There will be lots of boys and girls waiting patiently this month for the gift of a teddy. Stephen Glass must have been a very good boy indeed to deserve the present which was handed to him on Saturday.
Let’s not pretend otherwise: Teddy Jenks’ winning goal should, according to the rules as they stand, have been disallowed.
From Aberdeen’s point of view, the points gained here go some way to offsetting those given up to Dundee United last month when refereeing error cancelled out their numerical advantage, though this will be no comfort to St Johnstone, who will feel the world is against them.
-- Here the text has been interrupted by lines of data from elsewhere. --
(* ===== verification/BlobStorage.v ===== *)
(** * BlobStorage: requests of the blob storage clients

    The messages of
    [cc/public/cpio/proto/blob_storage_service/v1/blob_storage_service.proto],
    and what the providers of both clouds
    ([cc/cpio/client_providers/blob_storage_client_provider/src/aws] and [gcp])
    share: the tests of the arguments, constants, and the producer's context of
    an upload ([Streaming]), which several threads use. *)

From S2P Require Import Prelude ExecResult Provider TaskExecutor Streaming Threads.

Local Open Scope string_scope.
Local Open Scope list_scope.
Local Open Scope Z_scope.

Abbreviation SC_BLOB_STORAGE_PROVIDER := 0x0207%Z (only parsing).
Abbreviation SC_BLOB_STORAGE_PROVIDER_BLOB_PATH_NOT_FOUND := (MakeErrorCode SC_BLOB_STORAGE_PROVIDER 0x0001).
Abbreviation SC_BLOB_STORAGE_PROVIDER_ERROR_GETTING_BLOB := (MakeErrorCode SC_BLOB_STORAGE_PROVIDER 0x0002).
Abbreviation SC_BLOB_STORAGE_PROVIDER_UNRETRIABLE_ERROR := (MakeErrorCode SC_BLOB_STORAGE_PROVIDER 0x0003).
Abbreviation SC_BLOB_STORAGE_PROVIDER_RETRIABLE_ERROR := (MakeErrorCode SC_BLOB_STORAGE_PROVIDER 0x0004).
Abbreviation SC_BLOB_STORAGE_PROVIDER_INVALID_ARGS := (MakeErrorCode SC_BLOB_STORAGE_PROVIDER 0x0005).
Abbreviation SC_BLOB_STORAGE_PROVIDER_STREAM_SESSION_EXPIRED := (MakeErrorCode SC_BLOB_STORAGE_PROVIDER 0x0006).
Abbreviation SC_BLOB_STORAGE_PROVIDER_STREAM_SESSION_CANCELLED := (MakeErrorCode SC_BLOB_STORAGE_PROVIDER 0x0007).
Abbreviation SC_BLOB_STORAGE_PROVIDER_EMPTY_ETAG := (MakeErrorCode SC_BLOB_STORAGE_PROVIDER 0x0008).

Abbreviation INVALID_ARGS := (FailureExecutionResult SC_BLOB_STORAGE_PROVIDER_INVALID_ARGS).

(** ** Messages *)

Record BlobMetadata := mkBlobMetadata { bucket_name : string; blob_name : string }.
Record ByteRange := mkByteRange { begin_byte_index : Z; end_byte_index : Z }.
Record Blob := mkBlob { metadata : BlobMetadata; data : list Z }.

Record GetBlobRequest := mkGetBlobRequest {
  get_metadata : BlobMetadata;
  byte_range : option ByteRange
}.

Record GetBlobStreamRequest := mkGetBlobStreamRequest {
  stream_get : GetBlobRequest;
  max_bytes_per_response : Z
}.

Record GetBlobStreamResponse := mkGetBlobStreamResponse {
  blob_portion : Blob;
  response_range : ByteRange
}.

Record ListBlobsMetadataRequest := mkListBlobsMetadataRequest {
  list_metadata : BlobMetadata;
  page_token : option string;
  max_page_size : option Z
}.

Record ListBlobsMetadataResponse := mkListBlobsMetadataResponse {
  blob_metadatas : list BlobMetadata;
  next_page_token : string
}.

Record PutBlobStreamRequest := mkPutBlobStreamRequest {
  put_portion : Blob;
  stream_keepalive_duration : option Z           (* in nanoseconds *)
}.

#[global] Instance BlobMetadata_eq_dec : EqDecision BlobMetadata.
Proof. solve_decision. Defined.

(** ** Arguments *)

Definition empty (s : string) : bool := bool_decide (s = "").
Definition missing_name (m : BlobMetadata) : bool := empty (bucket_name m) || empty (blob_name m).

(** [ValidateGetBlobRequest]; Google's provider has the same tests in [GetBlob] and [GetBlobStream]. *)
Definition ValidateGetBlobRequest (request : GetBlobRequest) : ExecutionResult :=
  if missing_name (get_metadata request) then INVALID_ARGS
  else match byte_range request with
       | Some range => if end_byte_index range <? begin_byte_index range then INVALID_ARGS else SuccessExecutionResult
       | None => SuccessExecutionResult
       end.

(** The test of [PutBlob] and [PutBlobStream]. *)
Definition invalid_blob (b : Blob) : bool := missing_name (metadata b) || bool_decide (data b = []).

Abbreviation kListBlobsMetadataMaxResults := 1000.
Abbreviation k64KbCount := (Z.shiftl 64 10).
Abbreviation kDefaultStreamKeepaliveNanos := (5 * 60 * 10 ^ 9).
Abbreviation kMaximumStreamKeepaliveNanos := (10 * 60 * 10 ^ 9).

(** The tests of [ListBlobsMetadata]: the second one does not finish the context. *)
Definition list_rejected {Call} (request : ListBlobsMetadataRequest) (c : Call) : Started Call :=
  if empty (bucket_name (list_metadata request)) then Rejected INVALID_ARGS true
  else if bool_decide (kListBlobsMetadataMaxResults < default 0 (max_page_size request)) then Rejected INVALID_ARGS false
  else Sent c.

(** ** What a reader is promised *)

(** The bytes from [a] to [e], both inclusive. *)
Definition slice (blob : list Z) (a e : Z) : list Z := take (Z.to_nat (e - a + 1)) (drop (Z.to_nat a) blob).

Lemma length_slice blob a e : 0 ≤ a → e < zlen blob → zlen (slice blob a e) = Z.max 0 (e - a + 1).
Proof. intros Ha He. unfold slice. rewrite length_take, length_drop. lia. Qed.

Lemma slice_split blob a c e : 0 ≤ a ≤ c + 1 → c ≤ e → slice blob a e = slice blob a c ++ slice blob (c + 1) e.
Proof.
  intros Ha Hc. unfold slice. replace (Z.to_nat (e - a + 1)) with (Z.to_nat (c - a + 1) + Z.to_nat (e - (c + 1) + 1))%nat by lia.
  rewrite <-take_take_drop, drop_drop. do 3 f_equal. lia.
Qed.

Section reader.
Variables (blob : list Z) (md : BlobMetadata).

(** The portions of [m] bytes from [a] to [e]. *)
Fixpoint delivers (a e m : Z) (msgs : list GetBlobStreamResponse) : Prop :=
  match msgs with
  | [] => e < a
  | msg :: msgs =>
      a ≤ e ∧ response_range msg = mkByteRange a (Z.min (a + m - 1) e) ∧
      blob_portion msg = mkBlob md (slice blob a (Z.min (a + m - 1) e)) ∧
      delivers (Z.min (a + m - 1) e + 1) e m msgs
  end.

Lemma delivers_data a e m msgs : 0 ≤ a → 0 < m → delivers a e m msgs → concat (data ∘ blob_portion <$> msgs) = slice blob a e.
Proof.
  revert a. induction msgs as [|msg msgs IH]; intros a Ha Hm; cbn [delivers].
  - intros He. unfold slice. by replace (Z.to_nat (e - a + 1)) with 0%nat by lia.
  - intros (Hle & _ & Ep & Hd). cbn. rewrite Ep, (IH (Z.min (a + m - 1) e + 1)) by (done || lia). cbn. by rewrite <-slice_split by lia.
Qed.

(** The bounds of the request: its range, or the whole object. *)
Definition first_byte (request : GetBlobStreamRequest) : Z := from_option begin_byte_index 0 (byte_range (stream_get request)).
Definition last_byte (request : GetBlobStreamRequest) : Z :=
  Z.min (from_option end_byte_index (zlen blob - 1) (byte_range (stream_get request))) (zlen blob - 1).

Definition portion_size (request : GetBlobStreamRequest) : Z :=
  if max_bytes_per_response request =? 0 then k64KbCount else max_bytes_per_response request.

(** A request that the provider accepts, for a range that starts inside of the object. *)
Record readable (request : GetBlobStreamRequest) : Prop := {
  readable_metadata : get_metadata (stream_get request) = md;
  readable_name : missing_name md = false;
  readable_range r : byte_range (stream_get request) = Some r → 0 ≤ begin_byte_index r ≤ end_byte_index r ∧ end_byte_index r < 2 ^ 64;
  readable_first : first_byte request < zlen blob;
  readable_size : 0 ≤ max_bytes_per_response request ∧ zlen blob + portion_size request < 2 ^ 63
}.

Lemma portion_size_pos request : readable request → 0 < portion_size request.
Proof.
  intros [_ _ _ _ [Hmax _]]. unfold portion_size. destruct (Z.eqb_spec (max_bytes_per_response request) 0); [done|lia].
Qed.

Lemma readable_bounds request : readable request → 0 ≤ first_byte request ≤ last_byte request.
Proof.
  intros [_ _ Hrange Hfirst _]. unfold first_byte, last_byte in *.
  destruct (byte_range (stream_get request)) as [r|] eqn:Er; cbn in *; [specialize (Hrange r eq_refl)|]; lia.
Qed.
End reader.

(** ** The context of an upload *)

Section upload_context.
Context {Q : Type} `{BQ : !BoundedQueue PutBlobStreamRequest Q}.
Context {S : Type} (context : S → Stream (Msg:=PutBlobStreamRequest) (Q:=Q))
        (set_context : Stream (Msg:=PutBlobStreamRequest) (Q:=Q) → S → S).

Definition TryPushRequest (m : PutBlobStreamRequest) : Code S ExecutionResult :=
  refused ← reads (push_done_test ∘ context);
  match refused with
  | Some r => mret r
  | None =>
      refused ← reads (push_cancel_test ∘ context);
      match refused with
      | Some r => mret r
      | None => atomically (λ s, let '(r, c) := push_enqueue m (context s) in (set_context c s, r))
      end
  end.

Definition TryGetNextRequest : Code S (option PutBlobStreamRequest) :=
  atomically (λ s, let '(m, c) := TryGetNext (context s) in (set_context c s, m)).
End upload_context.

(** What a message brings. *)
Definition portion_data (m : PutBlobStreamRequest) : list Z := data (put_portion m).

(** The messages that were accepted are those taken and those that wait. *)
Definition fifo {Msg Q} `{!BoundedQueue Msg Q} (c : Stream (Msg:=Msg) (Q:=Q)) : Prop :=
  Streaming.accepted c = taken c ++ items (queue c).

Section fifo.
Context {Msg Q : Type} `{BQ : !BoundedQueue Msg Q}.
Implicit Types c : Stream (Msg:=Msg) (Q:=Q).

Lemma fifo_new cap : fifo (new_stream cap : Stream (Msg:=Msg) (Q:=Q)).
Proof. unfold fifo, new_stream. cbn. by rewrite new_items. Qed.

Lemma fifo_enqueue m c : fifo c → fifo (push_enqueue m c).2.
Proof.
  unfold fifo, push_enqueue, TryEnqueue. intros Hf. destruct (try_push m (queue c)) as [q|] eqn:E; [|done].
  apply push_some in E as [E _]. cbn. by rewrite E, Hf, app_assoc.
Qed.

Lemma fifo_get c m c' : fifo c → TryGetNext c = (m, c') →
  fifo c' ∧ is_marked_done c' = is_marked_done c ∧
  match m with Some m => taken c' = taken c ++ [m] | None => c' = c ∧ items (queue c) = [] end.
Proof.
  unfold fifo, TryGetNext, TryDequeue. intros Hf. destruct (try_pop (queue c)) as [[x q]|] eqn:E; intros [= <- <-]; cbn.
  - apply pop_some in E as [E _]. by rewrite <-app_assoc, Hf, E.
  - by apply pop_none in E.
Qed.
End fifo.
But on a wider scale, this latest collision of football’s laws with real-world events provides an opportunity to reassess where the game is with respect to its rule on handling the ball.
💬 "I am buzzing."
📺 Yesterday's match winner, Teddy Jenks, spoke to RedTV after our victory in Perth. pic.twitter.com/JA9OHbTars
— Aberdeen FC (@AberdeenFC) December 12, 2021
The current iteration is far better than the awful fudge which preceded it, but it remains unsatisfactorily inconsistent in its application across phases of the game.
Jenks’ inadvertent handball should have been penalised, but only because he immediately went on to drill the ball into the net: had his shot hit the post and been netted on the rebound by a teammate, the goal would have been legal.
For the proscription of the act to have so fleeting a currency makes one question why such a provision should even exist. If it would have been unfortunate, but not unfair, for Jenks to have provided an assist after the ball struck his hand, why the difference for a goal directly?
Football has got itself into a fankle attempting to solve a problem it didn’t have. It may have done so accidentally, but according to its own laws that doesn’t make it acceptable if the consequences are immediate and significant. Back to the drawing board, IFAB.